I’ve joked since first reading TESB8 that Jabba would prop up the frozen Han in a corner of his office as a warning to any future employees who might consider welching out on debts9. I’ve never considered it more that a joke. I won’t be the least bit surprised if Han and Boba never make it to Tatooine; it would seem a bit too easy, plot-wise, if Chewie and Co. have no trouble in locating their frozen friend.

Also: Where does Mr. Hayes get this “pirate fleet” nonsense from? From all indications, Jabba employed independent pilots to smuggle for him, not a full-fledged fleet. Any pirate in his right mind would be leery of running in too large a pack; there may be safety in numbers, but the bigger the target, the easier it is to find and hit. Not only that: Han may really be a soft touch, an idealist at heart, but I sincerely doubt that many of Jabba’s cohorts are. The notion of them working in and as a formal government seems not only absurd, but highly unlikely . How many criminals can turn over new leaves so suddenly?10

So Luke hasn’t been offered anything he wants by the Dark Side, eh? Bantha droppings! He most certainly has: revenge, a means of getting back at Vader for what he’s done to him, his family, and his friends. “Don’t give in to hate,” Ben warned. He knew, undoubtedly, that the temptation for Luke to use the Force for vengeance would be great. It still is at the end of TESB. He not only has the deaths of his family and Ben to get restitution for, but the torture of his friends and the possible death of one as well. I admit that he may still want Leia11, but he didn’t seem quite as crushed as Mr. Hayes thinks. “He understood what she was feeling . . .” The disappointment is obvious. The sadness is evident. But the key is that he understood. I find this apparent maturity most important since, by his ability to handle this personal loss, Luke displays that he has, indeed, grown and learned. In losing to Vader, he learned to accept failure, and also realized that he cannot allow it to keep him from pursuing his initial goals. That same maturity might also keep him from pressing a potential romance with Leia. I would like to think that Leia is stubborn enough to remain firm in her choice, now that it’s been made; I would also like to think that Luke’s relationship with Han was sufficiently close to keep him from actually interfering with Leia’s freely made choice.12

Besides, if Luke really wanted Leia13, and really wanted her to love him14, mightn’t it be easiest if he just went about convincing her that Han is dead?

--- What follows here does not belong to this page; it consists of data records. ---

(** * mod.ts: the event emitter of deno-events

    A shallow embedding of the class [EventEmitter] of [mod.ts] (the
    registry of listeners, [listenersOf], [on], [once], [emit] and
    [emitSync]) and the properties of its dispatch that the specification
    states.

    Conventions of the embedding.
    - A JavaScript array of listeners is a [list (option Listener)]: [None]
      is a hole, which is what [delete array[i]] leaves behind (the length
      of the array does not change).
    - The object [this.listeners[priority]] is a finite map from event types
      to arrays.  Event types are strings.  The map holds the own
      properties of the object: on a key that the object inherits from
      [Object.prototype] (see [inherited]) the code finds a value that is
      no array and throws, so the statements about what a registration or
      an emission yields are made for the other keys.
    - Code of the caller (the bodies of the listeners) is a parameter: a
      state transformer on the emitter and on the rest of the program's
      state, so that a listener may register, remove or emit while it runs.
    - Every emission returns, next to its result, the list of the calls
      [listener(data)] that the dispatcher made.
    - [reemitSync] and [reemit] are the bodies of the functions they
      return.  [wait] and [error], which hand [on] to the Abortable
      library, are not part of the embedding. *)

From stdpp Require Import base option list strings gmap.

Local Open Scope string_scope.
Local Open Scope list_scope.

(** ** Values *)

(** [type EventPriority = "before" | "normal" | "after"] *)
Inductive EventPriority : Type := before | normal | after.

#[global] Instance EventPriority_eq_dec : EqDecision EventPriority.
Proof. solve_decision. Defined.

(** The JavaScript values the dispatcher can tell apart.  [VCancelled] is
    an instance of [class Cancelled { constructor(readonly reason?: string) }];
    [VTypeError] is the error raised by calling [undefined]. *)
Inductive Value : Type :=
  | VUndefined
  | VNum (n : Z)
  | VStr (s : string)
  | VCancelled (reason : option string)
  | VTypeError.

#[global] Instance Value_eq_dec : EqDecision Value.
Proof. solve_decision. Defined.

(** What a promise returned by a listener settles to. *)
Inductive Settled : Type :=
  | Fulfilled (v : Value)
  | Rejected (e : Value).

(** What the call [listener(data)] does: it returns a plain value, throws,
    or returns a promise. *)
Inductive Completion : Type :=
  | Returns (v : Value)
  | Throws (e : Value)
  | ReturnsPromise (p : Settled).

(** The cleanup function [() => delete this.listenersOf(type, priority)[i]]
    returned by [on], given by the variables it captures. *)
Record Handle : Type := mkHandle {
  h_type : string;
  h_priority : EventPriority;
  h_index : nat
}.

(** A listener is a function object of the caller, [Fn id], or the arrow
    function [(e) => { off(); listener(e) }] that [once] creates. *)
Inductive Listener : Type :=
  | Fn (id : nat)
  | OnceFn (off : Handle) (listener : Listener).

#[global] Instance Handle_eq_dec : EqDecision Handle.
Proof. solve_decision. Defined.

#[global] Instance Listener_eq_dec : EqDecision Listener.
Proof. solve_decision. Defined.

(** [EventListeners<T>]: event type to array of listeners. *)
Abbreviation EventListeners := (gmap string (list (option Listener))).

(** [class EventEmitter<T>]: its only field is [listeners], an object with
    one [EventListeners] per priority. *)
Record EventEmitter : Type := mkEmitter {
  l_before : EventListeners;
  l_normal : EventListeners;
  l_after : EventListeners
}.

(** The emitter as the field initialiser leaves it. *)
Definition new_emitter : EventEmitter := mkEmitter ∅ ∅ ∅.

(** [this.listeners[priority]] *)
Definition tier (priority : EventPriority) (em : EventEmitter) : EventListeners :=
  match priority with
  | before => l_before em
  | normal => l_normal em
  | after => l_after em
  end.

(** [this.listeners[priority][type] = ls] *)
Definition set_bucket (type : string) (priority : EventPriority)
    (ls : list (option Listener)) (em : EventEmitter) : EventEmitter :=
  match priority with
  | before => mkEmitter (<[type := ls]> (l_before em)) (l_normal em) (l_after em)
  | normal => mkEmitter (l_before em) (<[type := ls]> (l_normal em)) (l_after em)
  | after => mkEmitter (l_before em) (l_normal em) (<[type := ls]> (l_after em))
  end.

(** The listeners of a bucket, the empty array when the bucket is absent. *)
Definition bucket (type : string) (priority : EventPriority) (em : EventEmitter)
    : list (option Listener) :=
  default [] (tier priority em !! type).

(** ** The registry *)

(** The keys that the object literal [{}] inherits from [Object.prototype].
    For such a key [this.listeners[priority][type]] is a function (for
    [__proto__], the prototype object) unless the object has an own
    property of that name: [listenersOf] then creates nothing and returns
    it, [push] is not a function and the value cannot be spread. *)
Definition inherited : list string :=
  ["constructor"; "__defineGetter__"; "__defineSetter__"; "hasOwnProperty";
   "__lookupGetter__"; "__lookupSetter__"; "isPrototypeOf";
   "propertyIsEnumerable"; "toString"; "valueOf"; "__proto__";
   "toLocaleString"].

(** [listenersOf(type, priority)]: the array of the bucket, created empty
    when the bucket is absent.  Returns the array and the emitter.  This is
    the code on the keys that are not [inherited]. *)
Definition listenersOf (type : string) (priority : EventPriority) (em : EventEmitter)
    : list (option Listener) * EventEmitter :=
  match tier priority em !! type with
  | Some ls => (ls, em)
  | None => ([], set_bucket type priority [] em)
  end.

(** [array.push(listener)]: the extended array and its new length. *)
Definition push (ls : list (option Listener)) (listener : Listener)
    : nat * list (option Listener) :=
  (length (ls ++ [Some listener]), ls ++ [Some listener]).

(** [delete array[i]]: slot [i] becomes a hole; nothing happens when [i] is
    not an index of the array. *)
Definition delete_slot (i : nat) (ls : list (option Listener)) : list (option Listener) :=
  <[i := None]> ls.

(** [on([type, priority = "normal"], listener)]: the cleanup function and
    the emitter. *)
Definition on (key : string * option EventPriority) (listener : Listener)
    (em : EventEmitter) : Handle * EventEmitter :=
  let type := key.1 in
  let priority := default normal key.2 in
  let '(ls, em1) := listenersOf type priority em in
  let '(i, ls') := push ls listener in
  (mkHandle type priority i, set_bucket type priority ls' em1).

(** Calling a cleanup function. *)
Definition cleanup (off : Handle) (em : EventEmitter) : EventEmitter :=
  let '(ls, em1) := listenersOf (h_type off) (h_priority off) em in
  set_bucket (h_type off) (h_priority off) (delete_slot (h_index off) ls) em1.

(** [once([type, priority = "normal"], listener)].  The arrow function
    captures [off], the very cleanup function that [on] returns for it:
    its index is the length of the bucket after the push. *)
Definition once (key : string * option EventPriority) (listener : Listener)
    (em : EventEmitter) : Handle * EventEmitter :=
  let type := key.1 in
  let priority := default normal key.2 in
  let off := mkHandle type priority (S (length (bucket type priority em))) in
  on (type, Some priority) (OnceFn off listener) em.

(** The array that [emit] and [emitSync] iterate:
    [[...listenersOf(type, "before"), ...listenersOf(type, "normal"),
      ...listenersOf(type, "after")]].  A hole is spread as [undefined]. *)
Definition snapshot (type : string) (em : EventEmitter)
    : list (option Listener) * EventEmitter :=
  let '(b, em1) := listenersOf type before em in
  let '(n, em2) := listenersOf type normal em1 in
  let '(a, em3) := listenersOf type after em2 in
  (b ++ n ++ a, em3).

(** ** Emission *)

(** One call [listener(data)] made by the dispatcher. *)
Record Call : Type := mkCall {
  target : Listener;
  arg : Value;
  completion : Completion
}.

(** The outcome of [emitSync], and of the promise of [emit]: a returned
    (fulfilled) value or a thrown (rejected) one. *)
Inductive EmitResult : Type :=
  | Returned (v : Value)
  | Raised (e : Value).

(** [listener(data)] in [emitSync]: only a synchronous throw leaves the
    loop; a promise is a value like any other and is dropped. *)
Definition thrown (c : Completion) : option Value :=
  match c with
  | Throws e => Some e
  | _ => None
  end.

(** [await listener(data)] in [emit]: a synchronous throw and the rejection
    of the awaited promise both leave the loop. *)
Definition awaited (c : Completion) : option Value :=
  match c with
  | Throws e => Some e
  | ReturnsPromise (Rejected e) => Some e
  | _ => None
  end.

(** [catch (e) { if (e instanceof Cancelled) return e; throw e }], and
    [undefined] when the loop completed. *)
Definition catch (e : option Value) : EmitResult :=
  match e with
  | None => Returned VUndefined
  | Some (VCancelled reason) => Returned (VCancelled reason)
  | Some e => Raised e
  end.

Section Emitter.

(** The rest of the program's state. *)
Variable World : Type.

Definition State : Type := EventEmitter * World.

(** The bodies of the caller's function objects.  For [emit] the
    transformer of a listener includes what happens until its promise
    settles and the dispatcher resumes. *)
Variable user : nat -> Value -> State -> Completion * State.

(** [l(x)] *)
Fixpoint call (l : Listener) (x : Value) (s : State) : Completion * State :=
  match l with
  | Fn id => user id x s
  | OnceFn off listener =>
      let s1 : State := (cleanup off s.1, s.2) in
      match call listener x s1 with
      | (Throws e, s2) => (Throws e, s2)
      | (_, s2) => (Returns VUndefined, s2)
      end
  end.

(** [for (const listener of array) listener(data)], where [leaves] says
    which completions leave the loop.  Returns the value thrown out of
    the loop, if any, the calls made, and the state. *)
Fixpoint for_of (leaves : Completion -> option Value)
    (array : list (option Listener)) (data : Value) (s : State)
    : option Value * list Call * State :=
  match array with
  | [] => (None, [], s)
  | None :: _ => (Some VTypeError, [], s)
  | Some listener :: rest =>
      let '(c, s1) := call listener data s in
      match leaves c with
      | Some e => (Some e, [mkCall listener data c], s1)
      | None =>
          let '(e, calls, s2) := for_of leaves rest data s1 in
          (e, mkCall listener data c :: calls, s2)
      end
  end.

(** [emitSync(type, data)] *)
Definition emitSync (type : string) (data : Value) (s : State)
    : EmitResult * list Call * State :=
  let '(array, em) := snapshot type s.1 in
  let '(e, calls, s') := for_of thrown array data (em, s.2) in
  (catch e, calls, s').

(** [emit(type, data)], with the outcome of its promise *)
Definition emit (type : string) (data : Value) (s : State)
    : EmitResult * list Call * State :=
  let '(array, em) := snapshot type s.1 in
  let '(e, calls, s') := for_of awaited array data (em, s.2) in
  (catch e, calls, s').

End Emitter.

Arguments call {World} user l x s.
Arguments for_of {World} user leaves array data s.
Arguments emitSync {World} user type data s.
Arguments emit {World} user type data s.

(** ** Registrations and traces *)

(** A series of calls of [on], in order. *)
Definition register_all (regs : list ((string * option EventPriority) * Listener))
    (em : EventEmitter) : EventEmitter :=
  fold_left (λ em r, (on r.1 r.2 em).2) regs em.

(** The listeners that a series of calls of [on] registers for a type and a
    priority, in the order of the calls. *)
Definition registered (type : string) (priority : EventPriority)
    (regs : list ((string * option EventPriority) * Listener)) : list Listener :=
  map snd
    (filter (λ r, r.1.1 = type ∧ default normal r.1.2 = priority) regs).

(** The elements of the iterated array that a list of calls went through. *)
Definition targets (calls : list Call) : list (option Listener) :=
  map (λ c, Some (target c)) calls.

(** The three ways in which the loop over [array] ends: it goes through the
    whole array; a call leaves it with the value [e]; or it reaches a hole,
    and calling [undefined] raises a [TypeError]. *)
Inductive Run (leaves : Completion -> option Value) (array : list (option Listener))
    : option Value -> list Call -> Prop :=
  | run_completed calls :
      targets calls = array ->
      Forall (λ c, leaves (completion c) = None) calls ->
      Run leaves array None calls
  | run_left calls c e rest :
      leaves (completion c) = Some e ->
      Forall (λ c, leaves (completion c) = None) calls ->
      array = targets (calls ++ [c]) ++ rest ->
      Run leaves array (Some e) (calls ++ [c])
  | run_hole calls rest :
      Forall (λ c, leaves (completion c) = None) calls ->
      array = targets calls ++ None :: rest ->
      Run leaves array (Some VTypeError) calls.

(** ** The claims of the specification that the code does not meet, as the
    specification words them *)

Module Spec.

(** A returned value that replaces the payload: any value but [undefined]
    and a cancellation signal. *)
Definition replacement (v : Value) : bool :=
  match v with
  | VUndefined | VCancelled _ => false
  | _ => true
  end.

(** The payload after a listener completed. *)
Definition replaced (current : Value) (c : Completion) : Value :=
  match c with
  | Returns v => if replacement v then v else current
  | _ => current
  end.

Oh, well. It’s all speculation. I’ve heard more pet ideas on the subject than I care to count. Only time and George Lucas will tell; in this I fully agree with Mr. Hayes: Three years is too long.

Notes
1: Revenge of the Jedi was the original name for epis0ode 6 before George Lucas decided that revenge was an unsuitable motivation for a Jedi
2: Jesus Eugenics Development Institute = JEDI, get it?
3: This was an apparently a common rumour but is untrue. “Obi-wan Kenobi” could perhaps be understood as “Sash-woof Sword-Sash” in very bad Japanese.
4: Actually “No disintegrations“, but potato potahto.
5: Spoiler – he’s not
6: Yeah, follow that instinct…
7: The novelisation of Episode IV was originally published as Star Wars: From the Adventures of Luke Skywalker. It was released in 1976, several months before the movie and credited to George Lucas, although it was actually ghost-written by Alan Dean Foster.
8: The novelisation of The Empire Strikes Back by Donald F. Glut was released in 1980, a month or so before the premiere of the film.
9: Oddly prescient there…
10: It would be fascinating to know what Bill Hayes was proposing here. Jabba running a pirate fleet who turn into a government?
11: Pull up! Pull up!
12: Man was that section rough, knowing what we know.
13: Stop it!!
14: I said STOP!!


So there we have it! Obi-wan as a clone of Jesus, Boba Fett collecting Jedi, the Millennium Falcon as a secret Jedi super-ship and more uncomfortable speculation about Luke and Leia than you can poke a banjo at. Fascinating stuff, and a very nice use of colons and semi-colons, the likes of which is rarely seen in this fallen age. May the Force be with you!